- Data shown:
(* ===== verification/MkstempStubs.v ===== *)
(** * The OCaml stubs of the preprocessor driver

    The CIL driver [frontend/cilpp/src/cilpp.ml] makes its temporary file
    through two C stubs ([frontend/cilpp/src/mkstemp_stubs.c]).  The OCaml
    runtime and libc are parameters, with the documented behaviour of the
    operations that the stubs use: a value is a word, an integer [n] the odd word
    [2n + 1], the rest are pointers to blocks, which stay where they are.  The
    name of the file arrives; its descriptor does not, because it is stored
    without that encoding, and neither do the arguments of the exception. *)
From stdpp Require Import gmap.
From S2P Require Import Prelude.

(** ** The OCaml runtime and libc *)
Definition Val_int (n : Z) : Z := wrap64 (Z.shiftl n 1 + 1).
(** How OCaml code takes a word: an integer, or a pointer to a block. *)
Inductive ocaml_value := Immediate (n : Z) | Pointer (v : Z).
Definition ocaml_view (v : Z) : ocaml_value :=
  if Z.odd v then Immediate (Z.shiftr (signed64 v) 1) else Pointer v.

Class CamlRuntime := {
  heap : Type;
  caml_alloc : heap -> Z -> Z -> heap * Z;
  caml_copy_string : heap -> string -> heap * Z;
  Store_field : heap -> Z -> Z -> Z -> heap;
  Field : heap -> Z -> Z -> Z;
  String_val : heap -> Z -> string;
  caml_named_value : heap -> string -> option Z;
  unix_error_of_code : heap -> Z -> heap * Z;
  (** Which words point to blocks. *)
  live : heap -> Z -> Prop;
}.
Class CamlLaws (R : CamlRuntime) : Prop := {
  alloc_fresh : forall h n t, live (caml_alloc h n t).1 (caml_alloc h n t).2;
  copy_string_fresh : forall h s, ~ live h (caml_copy_string h s).2;
  copy_string_live : forall h s v, live h v -> live (caml_copy_string h s).1 v;
  copy_string_field : forall h s v i, live h v -> Field (caml_copy_string h s).1 v i = Field h v i;
  copy_string_val : forall h s, String_val (caml_copy_string h s).1 (caml_copy_string h s).2 = s;
  store_live : forall h b i v w, live h w -> live (Store_field h b i v) w;
  store_field_same : forall h b i v, live h b -> Field (Store_field h b i v) b i = v;
  store_field_other : forall h b i v b' i', (b', i') <> (b, i) -> Field (Store_field h b i v) b' i' = Field h b' i';
  store_string : forall h b i v s, s <> b -> String_val (Store_field h b i v) s = String_val h s;
}.

(** [strdup] returns null when there is no memory; [mkstemps] changes its
    argument and returns a descriptor, or -1 with [errno] set. *)
Class Libc := {
  libc_state : Type;
  strdup : libc_state -> string -> option string;
  mkstemp : libc_state -> string -> libc_state * string * Z;
  mkstemps : libc_state -> string -> Z -> libc_state * string * Z;
  errno : libc_state -> Z;
}.

(** ** The stubs *)
Inductive stub_result := Returned (v : Z) | Raised (exn arg : Z).

Section stubs.
Context `{R : CamlRuntime} `{LC : Libc}.
Implicit Types (h : heap) (w : libc_state).

(** The part on failure: the tuple is made, but not passed on. *)
Definition raise_unix_error (syscall : string) h w (templ : Z) : outcome (stub_result * heap * libc_state) :=
  let '(h, tup) := caml_alloc h 3 0 in
  let '(h, code) := unix_error_of_code h (errno w) in
  let h := Store_field h tup 0 code in
  let '(h, name) := caml_copy_string h syscall in
  let h := Store_field h tup 1 name in
  let h := Store_field h tup 2 templ in
  match caml_named_value h "Unix.Unix_error" with
  | None => Unreachable
  | Some exn => Ret (Raised exn (Val_int (errno w)), h, w)
  end.
(** The part on success: [fd] becomes a [value] as it is. *)
Definition return_fd_name h w (fd : Z) (s_dup : string) : outcome (stub_result * heap * libc_state) :=
  let '(h, out) := caml_alloc h 2 0 in
  let h := Store_field h out 0 (wrap64 fd) in
  let '(h, name) := caml_copy_string h s_dup in
  let h := Store_field h out 1 name in
  Ret (Returned out, h, w).

Definition caml_mkstemp h w (templ : Z) : outcome (stub_result * heap * libc_state) :=
  match strdup w (String_val h templ) with
  | None => Unreachable
  | Some s_dup =>
      let '(w, s_dup, fd) := mkstemp w s_dup in
      if fd =? -1 then raise_unix_error "mkstemp" h w templ else return_fd_name h w fd s_dup
  end.

(** [Int_val]: the immediate value as a C [int]. *)
Definition Int_val (v : Z) : Z := let n := wrap32 (Z.shiftr v 1) in if n <? 2 ^ 31 then n else n - 2 ^ 32.
Definition caml_mkstemps h w (templ suffixlen : Z) : outcome (stub_result * heap * libc_state) :=
  let suffixl := Int_val suffixlen in
  match strdup w (String_val h templ) with
  | None => Unreachable
  | Some s_dup =>
      let '(w, s_dup, fd) := mkstemps w s_dup suffixl in
      if fd =? -1 then raise_unix_error "mkstemps" h w templ else return_fd_name h w fd s_dup
  end.
End stubs.

(** ** What arrives *)
Lemma Int_val_Val_int n : - 2 ^ 31 <= n < 2 ^ 31 -> Int_val (Val_int n) = n.
Proof.
  intros Hn. unfold Int_val, Val_int, wrap64, wrap32. rewrite Z.shiftl_mul_pow2, Z.shiftr_div_pow2 by lia.
  cbn zeta. assert (Hm : ((n * 2 ^ 1 + 1) mod 2 ^ 64 / 2 ^ 1) mod 2 ^ 32 = n mod 2 ^ 32) by mod_lia.
  rewrite Hm. destruct (Z.ltb_spec (n mod 2 ^ 32) (2 ^ 31)); mod_lia.
Qed.
Lemma ocaml_view_Val_int n : - 2 ^ 62 <= n < 2 ^ 62 -> ocaml_view (Val_int n) = Immediate n.
Proof.
  intros Hn. unfold ocaml_view, Val_int, wrap64, signed64. rewrite Z.shiftl_mul_pow2 by lia.
  assert (Ho : Z.odd ((n * 2 ^ 1 + 1) mod 2 ^ 64) = true).
  { rewrite Zodd_mod. apply Z.eqb_eq. mod_lia. }
  rewrite Ho. f_equal. rewrite Z.shiftr_div_pow2 by lia. destruct (Z.ltb_spec ((n * 2 ^ 1 + 1) mod 2 ^ 64) (2 ^ 63)); mod_lia.
Qed.

Section correctness.
Context `{R : CamlRuntime} `{RL : !CamlLaws R} `{LC : Libc}.
Implicit Types (h : heap) (w : libc_state).

Lemma return_fd_name_fields h w fd s :
  exists out h', return_fd_name h w fd s = Ret (Returned out, h', w) /\
    String_val h' (Field h' out 1) = s /\ Field h' out 0 = wrap64 fd.
Proof.
  unfold return_fd_name. pose proof (alloc_fresh h 2 0) as Hlive.
  destruct (caml_alloc h 2 0) as [h1 out]. cbn [fst snd] in Hlive.
  set (h2 := Store_field h1 out 0 (wrap64 fd)). assert (H2 : live h2 out) by by apply store_live.
  pose proof (copy_string_fresh h2 s) as Hf. pose proof (copy_string_live h2 s out H2) as H3.
  pose proof (copy_string_val h2 s) as Hs. pose proof (copy_string_field h2 s out 0 H2) as H0.
  destruct (caml_copy_string h2 s) as [h3 name]. cbn [fst snd] in *.
  exists out, (Store_field h3 out 1 name). split; [done|]. rewrite store_field_same by done. split.
  - rewrite store_string; [done|]. by intros ->.
  - rewrite store_field_other, H0 by congruence. by apply store_field_same.
Qed.

(** What the driver gets from [mkstemps]: the name of the new file, but as the
    descriptor half of it, rounded down, when it is odd, and otherwise what OCaml
    takes for a pointer to address [fd]. *)
Theorem mkstemps_loses_fd h w w' templ suffixl s name fd :
  strdup w (String_val h templ) = Some s -> mkstemps w s suffixl = (w', name, fd) ->
  - 2 ^ 31 <= suffixl < 2 ^ 31 -> 0 <= fd < 2 ^ 31 ->
  exists out h', caml_mkstemps h w templ (Val_int suffixl) = Ret (Returned out, h', w') /\
    String_val h' (Field h' out 1) = name /\
    ocaml_view (Field h' out 0) = if Z.odd fd then Immediate (fd / 2) else Pointer fd.
Proof.
  intros Hs Hm Hl Hfd. unfold caml_mkstemps. rewrite Int_val_Val_int, Hs, Hm by done.
  rewrite (proj2 (Z.eqb_neq fd (-1))) by lia.
  destruct (return_fd_name_fields h w' fd name) as (out & h' & -> & Hn & Hf).
  exists out, h'. split; [done|]. split; [done|]. rewrite Hf. unfold ocaml_view, wrap64, signed64.
  rewrite Z.mod_small, (proj2 (Z.ltb_lt fd (2 ^ 63))), Z.shiftr_div_pow2 by lia. done.
Qed.

(** A failure raises the exception with [errno] where its three arguments should
    be. *)
Theorem mkstemps_failure h w w' templ suffixl s name exn :
  strdup w (String_val h templ) = Some s -> mkstemps w s suffixl = (w', name, -1) ->
  - 2 ^ 31 <= suffixl < 2 ^ 31 -> (forall h, caml_named_value h "Unix.Unix_error" = Some exn) ->
  exists h', caml_mkstemps h w templ (Val_int suffixl) = Ret (Raised exn (Val_int (errno w')), h', w').
Proof.
  intros Hs Hm Hl Hx. unfold caml_mkstemps. rewrite Int_val_Val_int, Hs, Hm by done. cbn.
  unfold raise_unix_error. destruct (caml_alloc h 3 0) as [h1 tup].
  destruct (unix_error_of_code h1 (errno w')) as [h2 code]. destruct (caml_copy_string _ _) as [h3 nm].
  rewrite Hx. by eexists.
Qed.
End correctness.

(** ** A concrete runtime: blocks at the even addresses, in order *)
Inductive block := Fields (f : Z -> Z) | Bytes (s : string).
Definition ex_fields (b : option block) : Z -> Z := match b with Some (Fields f) => f | _ => fun _ => Val_int 0 end.
#[local] Instance ex_caml : CamlRuntime := {|
  heap := Z * gmap Z block;
  caml_alloc h _ _ := ((h.1 + 2, <[h.1 := Fields (fun _ => Val_int 0)]> h.2), h.1);
  caml_copy_string h s := ((h.1 + 2, <[h.1 := Bytes s]> h.2), h.1);
  Store_field h b i v := (h.1, <[b := Fields (fun j => if j =? i then v else ex_fields (h.2 !! b) j)]> h.2);
  Field h v i := ex_fields (h.2 !! v) i;
  String_val h v := match h.2 !! v with Some (Bytes s) => s | _ => ""%string end;
  caml_named_value _ _ := Some 2;
  unix_error_of_code h e := (h, Val_int e);
  live h v := v < h.1;
|}.
#[local] Instance ex_caml_laws : CamlLaws ex_caml.
Proof.
  split; cbn; intros; try lia.
  - rewrite lookup_insert_ne by lia. done.
  - by rewrite lookup_insert_eq.
  - rewrite lookup_insert_eq. cbn. by rewrite Z.eqb_refl.
  - destruct (decide (b' = b)) as [->|Hb].
    + rewrite lookup_insert_eq. cbn. destruct (Z.eqb_spec i' i) as [->|]; [congruence|done].
    + by rewrite lookup_insert_ne by done.
  - by rewrite lookup_insert_ne by done.
Qed.
#[local] Instance ex_libc : Libc := {|
  libc_state := unit;
  strdup _ s := Some s;
  mkstemp w s := (w, s, 4);
  mkstemps w s _ := (w, "/tmp/tmp.abcdef.cpp.i"%string, 3);
  errno _ := 17;
|}.
Lemma mkstemps_loses_fd_witness :
  exists out h', caml_mkstemps (R := ex_caml) (LC := ex_libc) (10, {[ 4 := Bytes "/tmp/tmp.XXXXXX.cpp.i" ]}) tt 4 (Val_int 6) = Ret (Returned out, h', tt) /\
    String_val h' (Field h' out 1) = "/tmp/tmp.abcdef.cpp.i"%string /\ ocaml_view (Field h' out 0) = Immediate 1.
Proof.
  apply (mkstemps_loses_fd (R := ex_caml) (LC := ex_libc) (10, {[ 4 := Bytes "/tmp/tmp.XXXXXX.cpp.i" ]}) tt tt 4 6 "/tmp/tmp.XXXXXX.cpp.i"
    "/tmp/tmp.abcdef.cpp.i" 3); [reflexivity|reflexivity|lia|lia].
Defined.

- What is required: State how many lines above include the word "Theorem", and nothing more.

- Solution for this problem: 2